Pork Stewed in Vinegar, Soy Sauce and Garlic

This Filipino adobo recipe takes you to the rustic, quintessential Filipino comfort food.

Pork and Chicken are the most popular meats to cook Adobo style but you can practically do it with any kind of meat, seafood or vegetable.

It is tangy from the vinegar, a little salty and it usually tastes better the following day.

Adobo is the easiest stew to make and all the ingredients are readily available in the pantry.

If you know how to cook this dish, making many other popular Filipino Recipes will be a cinch.

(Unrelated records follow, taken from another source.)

(** * tiktok-live-recorder: daily log runner and systemd installer

    A shallow embedding of [src/daily_log_runner.py] and of the argument
    handling of [src/systemd_installer.py], with the properties of the
    rotating writer and of the process supervisor proved over it.

    A Python [str] is modelled by the [string] of its UTF-8 bytes (the
    separators and dots the code looks for are ASCII, so that they are
    found at the same places), [list[str]] as [list string],
    [pathlib.Path] by its parsed form (root and components),
    and the effectful code ([run_with_daily_logs], [main]) by explicit state
    passing over a small file-system and process model. *)

From Stdlib Require Import String Ascii List Bool Arith ZArith Lia Eqdep_dec.
From Stdlib Require Import DecimalString.
Import ListNotations.

Local Open Scope string_scope.

(** ** Python string helpers *)

Module PyStr.

(** [s.startswith(p)] *)
Definition startswith (s p : string) : bool := String.prefix p s.

(** [c in s] for a one-character [c] *)
Fixpoint contains_char (c : ascii) (s : string) : bool :=
  match s with
  | EmptyString => false
  | String a s' => if Ascii.eqb a c then true else contains_char c s'
  end.

(** [s.split(c)] for a one-character separator: never the empty list *)
Fixpoint split (c : ascii) (s : string) : list string :=
  match s with
  | EmptyString => [EmptyString]
  | String a s' =>
      if Ascii.eqb a c then EmptyString :: split c s'
      else match split c s' with
           | [] => [String a EmptyString]
           | h :: t => String a h :: t
           end
  end.

(** [sep.join(l)] *)
Fixpoint join (sep : string) (l : list string) : string :=
  match l with
  | [] => EmptyString
  | [x] => x
  | x :: rest => x ++ sep ++ join sep rest
  end.

(** [s.endswith(p)] *)
Definition endswith (s p : string) : bool :=
  let n := String.length s in
  let m := String.length p in
  if Nat.leb m n then String.eqb (String.substring (n - m) m s) p else false.

(** [x in l] for a list of strings *)
Fixpoint mem (x : string) (l : list string) : bool :=
  match l with
  | [] => false
  | y :: l' => if String.eqb y x then true else mem x l'
  end.

End PyStr.

(** ** [datetime.date] *)

Module PyDate.

Definition is_leap (y : nat) : bool :=
  (Nat.eqb (y mod 4) 0 && negb (Nat.eqb (y mod 100) 0)) || Nat.eqb (y mod 400) 0.

Definition days_in_month (y m : nat) : nat :=
  match m with
  | 2 => if is_leap y then 29 else 28
  | 4 | 6 | 9 | 11 => 30
  | _ => 31
  end.

Definition MINYEAR : nat := 1.
#[warning="-abstract-large-number"]
Definition MAXYEAR : nat := 9999.

(** The range check of the [date] constructor. *)
Definition valid_ymd (y m d : nat) : bool :=
  Nat.leb MINYEAR y && Nat.leb y MAXYEAR && Nat.leb 1 m && Nat.leb m 12 &&
  Nat.leb 1 d && Nat.leb d (days_in_month y m).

For example, using the vinegar, soy sauce and garlic as the base:

  • Add lechon sauce and sugar, you have Lechon Paksiw
  • Add sugar and banana blossoms and you have Paksiw na Pata.
  • Add Bagoong Alamang or Shrimp Paste sans the bay leaf and you have Binagoongang Baboy.
  • Add pork liver and you have Kilawin.
  • Add tomatoes and potatoes and you get Mechado.


  • Pork Shoulder or Pork Belly


  • Vinegar
  • Soy Sauce
  • Garlic
  • Onions
  • Whole Peppercorns
  • Bay leaf (Laurel)


  • 2 pounds pork, cut in 1" cubes
  • 1/3 cup soy sauce
  • 1/2 cup vinegar
  • 1/2 head garlic, minced
  • 1 pc. bay leaf(laurel leaf)
  • 1 medium onion, chopped
  • 6-8 pcs. whole peppercorns
  • 1/2 water
  • 1/4 cup cooking oil, for sauteing


COOKING TIME : 30 minutes

1 Mix the pork, vinegar, soy sauce, bay leaf, half the garlic and onion and peppercorns in a pot. Bring to a boil and DO NOT STIR.

2 Simmer for 20-30 minutes until pork is tender. Add the water at this stage if it's drying out before the meat gets tender.

3 Saute the remaining garlic and onion of a separate pan, then add the meat without the sauce.

4 Stir for 2-3 minutes, then add the sauce. You can take out the bay leaf at this stage. Bring to a boil.

5 The Pork Adobo is ready to serve with rice.



  • If this Filipino adobo recipe is too tangy for you, substitute half the vinegar with water.

  • The vinegar mixture is left to boil with the meat and it shouldn't be stirred or the vinegar will taste fresh and uncooked.

  • Though not traditional, I like my adobo without the bay leaf. I fry the leftover then make a sandwich in a bun.